Everything in the listing below from the line containing "interpreter's recursion limit" through the line containing "receive as arguments" must be repeated exactly; the remaining lines are not wanted.

Top of RECORDS FOR THE TASK

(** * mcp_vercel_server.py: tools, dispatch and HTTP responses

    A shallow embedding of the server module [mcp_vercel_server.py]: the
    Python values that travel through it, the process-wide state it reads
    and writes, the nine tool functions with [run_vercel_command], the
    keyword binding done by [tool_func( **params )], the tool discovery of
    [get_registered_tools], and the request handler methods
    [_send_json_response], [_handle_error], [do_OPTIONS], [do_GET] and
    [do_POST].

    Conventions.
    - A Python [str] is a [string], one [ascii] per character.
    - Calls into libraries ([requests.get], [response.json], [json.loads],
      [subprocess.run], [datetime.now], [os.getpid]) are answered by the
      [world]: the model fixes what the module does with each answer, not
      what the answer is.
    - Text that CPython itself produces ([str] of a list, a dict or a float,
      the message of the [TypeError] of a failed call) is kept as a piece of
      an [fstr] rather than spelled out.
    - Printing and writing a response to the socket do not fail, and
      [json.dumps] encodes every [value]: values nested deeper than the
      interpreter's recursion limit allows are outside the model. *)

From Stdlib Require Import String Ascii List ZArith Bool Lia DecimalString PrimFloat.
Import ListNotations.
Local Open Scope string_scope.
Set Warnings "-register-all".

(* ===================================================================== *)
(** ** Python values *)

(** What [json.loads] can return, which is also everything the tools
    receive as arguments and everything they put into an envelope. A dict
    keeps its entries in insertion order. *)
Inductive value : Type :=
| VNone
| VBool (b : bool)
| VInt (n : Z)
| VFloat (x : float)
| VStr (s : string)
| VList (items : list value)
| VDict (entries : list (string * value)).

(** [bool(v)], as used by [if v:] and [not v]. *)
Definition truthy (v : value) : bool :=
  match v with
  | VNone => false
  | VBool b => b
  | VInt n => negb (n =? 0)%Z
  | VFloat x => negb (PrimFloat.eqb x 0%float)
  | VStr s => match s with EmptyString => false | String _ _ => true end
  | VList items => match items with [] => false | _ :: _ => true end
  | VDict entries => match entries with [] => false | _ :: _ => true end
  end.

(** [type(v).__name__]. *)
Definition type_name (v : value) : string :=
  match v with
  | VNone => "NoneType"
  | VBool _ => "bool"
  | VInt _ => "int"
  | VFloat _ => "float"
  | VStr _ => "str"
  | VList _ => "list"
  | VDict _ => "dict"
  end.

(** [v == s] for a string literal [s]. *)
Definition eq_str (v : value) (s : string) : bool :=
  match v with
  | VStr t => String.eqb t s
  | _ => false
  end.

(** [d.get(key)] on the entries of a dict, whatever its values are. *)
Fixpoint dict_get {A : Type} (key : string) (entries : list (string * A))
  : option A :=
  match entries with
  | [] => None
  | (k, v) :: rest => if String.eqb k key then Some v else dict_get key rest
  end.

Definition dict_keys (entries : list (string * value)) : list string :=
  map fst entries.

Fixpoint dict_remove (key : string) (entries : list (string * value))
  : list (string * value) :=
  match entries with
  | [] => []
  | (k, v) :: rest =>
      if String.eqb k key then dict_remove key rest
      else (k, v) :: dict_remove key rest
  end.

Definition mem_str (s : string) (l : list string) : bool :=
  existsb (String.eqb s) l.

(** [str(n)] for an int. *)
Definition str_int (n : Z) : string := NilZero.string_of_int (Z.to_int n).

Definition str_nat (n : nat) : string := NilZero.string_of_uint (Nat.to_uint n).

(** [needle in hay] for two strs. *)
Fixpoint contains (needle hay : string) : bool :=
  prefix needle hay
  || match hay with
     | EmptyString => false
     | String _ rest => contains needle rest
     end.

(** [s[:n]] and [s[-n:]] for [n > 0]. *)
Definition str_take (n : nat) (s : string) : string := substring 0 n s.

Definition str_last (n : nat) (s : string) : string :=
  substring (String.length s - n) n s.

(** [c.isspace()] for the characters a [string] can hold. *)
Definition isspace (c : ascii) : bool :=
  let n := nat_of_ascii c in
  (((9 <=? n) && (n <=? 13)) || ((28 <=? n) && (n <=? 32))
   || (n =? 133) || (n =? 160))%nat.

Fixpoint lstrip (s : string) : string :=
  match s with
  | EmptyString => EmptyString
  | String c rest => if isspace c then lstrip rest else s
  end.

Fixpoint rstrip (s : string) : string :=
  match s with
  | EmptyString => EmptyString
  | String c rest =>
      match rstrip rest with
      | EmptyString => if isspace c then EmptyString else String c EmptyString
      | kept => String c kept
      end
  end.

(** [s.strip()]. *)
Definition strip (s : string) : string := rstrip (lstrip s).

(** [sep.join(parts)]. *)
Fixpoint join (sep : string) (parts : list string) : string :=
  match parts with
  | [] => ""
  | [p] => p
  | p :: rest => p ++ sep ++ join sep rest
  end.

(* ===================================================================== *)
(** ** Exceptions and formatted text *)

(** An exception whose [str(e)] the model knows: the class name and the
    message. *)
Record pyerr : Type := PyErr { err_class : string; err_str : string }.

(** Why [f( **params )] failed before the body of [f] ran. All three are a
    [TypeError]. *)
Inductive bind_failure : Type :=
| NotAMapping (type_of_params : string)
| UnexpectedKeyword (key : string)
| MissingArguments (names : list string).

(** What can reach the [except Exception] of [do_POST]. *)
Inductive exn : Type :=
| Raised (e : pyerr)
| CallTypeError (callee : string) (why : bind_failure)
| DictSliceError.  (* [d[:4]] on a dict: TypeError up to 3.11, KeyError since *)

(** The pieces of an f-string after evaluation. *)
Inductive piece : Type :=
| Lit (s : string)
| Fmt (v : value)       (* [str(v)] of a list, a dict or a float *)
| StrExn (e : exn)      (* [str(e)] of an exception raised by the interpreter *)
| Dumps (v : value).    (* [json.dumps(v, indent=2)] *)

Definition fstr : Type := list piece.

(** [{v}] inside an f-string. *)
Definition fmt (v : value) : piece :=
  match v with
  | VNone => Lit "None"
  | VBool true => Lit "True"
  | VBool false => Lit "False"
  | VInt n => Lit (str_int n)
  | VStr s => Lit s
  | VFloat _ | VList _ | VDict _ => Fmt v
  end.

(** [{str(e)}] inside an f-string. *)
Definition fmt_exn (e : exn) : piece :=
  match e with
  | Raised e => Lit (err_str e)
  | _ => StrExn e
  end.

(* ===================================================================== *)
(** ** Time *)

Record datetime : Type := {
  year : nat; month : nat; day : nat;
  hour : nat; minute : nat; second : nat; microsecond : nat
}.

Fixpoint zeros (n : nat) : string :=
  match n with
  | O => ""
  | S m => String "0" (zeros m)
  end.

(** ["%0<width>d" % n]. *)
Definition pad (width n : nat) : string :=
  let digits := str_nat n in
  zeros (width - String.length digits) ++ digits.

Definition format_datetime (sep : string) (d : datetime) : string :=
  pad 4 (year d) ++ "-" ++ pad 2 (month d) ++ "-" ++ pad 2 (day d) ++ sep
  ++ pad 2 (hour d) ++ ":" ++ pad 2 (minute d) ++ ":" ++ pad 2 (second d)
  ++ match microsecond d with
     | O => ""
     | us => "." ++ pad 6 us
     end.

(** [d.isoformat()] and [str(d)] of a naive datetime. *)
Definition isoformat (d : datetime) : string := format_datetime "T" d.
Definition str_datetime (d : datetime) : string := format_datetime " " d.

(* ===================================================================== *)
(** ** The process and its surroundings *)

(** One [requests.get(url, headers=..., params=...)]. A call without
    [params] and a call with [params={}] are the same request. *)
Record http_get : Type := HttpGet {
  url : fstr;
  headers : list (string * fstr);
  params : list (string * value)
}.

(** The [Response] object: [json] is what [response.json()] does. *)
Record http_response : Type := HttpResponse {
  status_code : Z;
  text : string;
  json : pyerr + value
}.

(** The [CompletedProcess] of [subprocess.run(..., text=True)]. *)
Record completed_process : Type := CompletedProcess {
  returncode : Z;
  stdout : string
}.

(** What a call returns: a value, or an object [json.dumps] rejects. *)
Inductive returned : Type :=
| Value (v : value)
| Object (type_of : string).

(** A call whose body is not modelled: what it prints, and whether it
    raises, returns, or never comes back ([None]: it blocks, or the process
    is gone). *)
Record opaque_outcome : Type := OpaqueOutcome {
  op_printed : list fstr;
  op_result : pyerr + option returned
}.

Bottom of RECORDS FOR THE TASK

RESULT OF THE EXERCISE:
      interpreter's recursion limit allows are outside the model. *)

From Stdlib Require Import String Ascii List ZArith Bool Lia DecimalString PrimFloat.
Import ListNotations.
Local Open Scope string_scope.
Set Warnings "-register-all".

(* ===================================================================== *)
(** ** Python values *)

(** What [json.loads] can return, which is also everything the tools
    receive as arguments and everything they put into an envelope. A dict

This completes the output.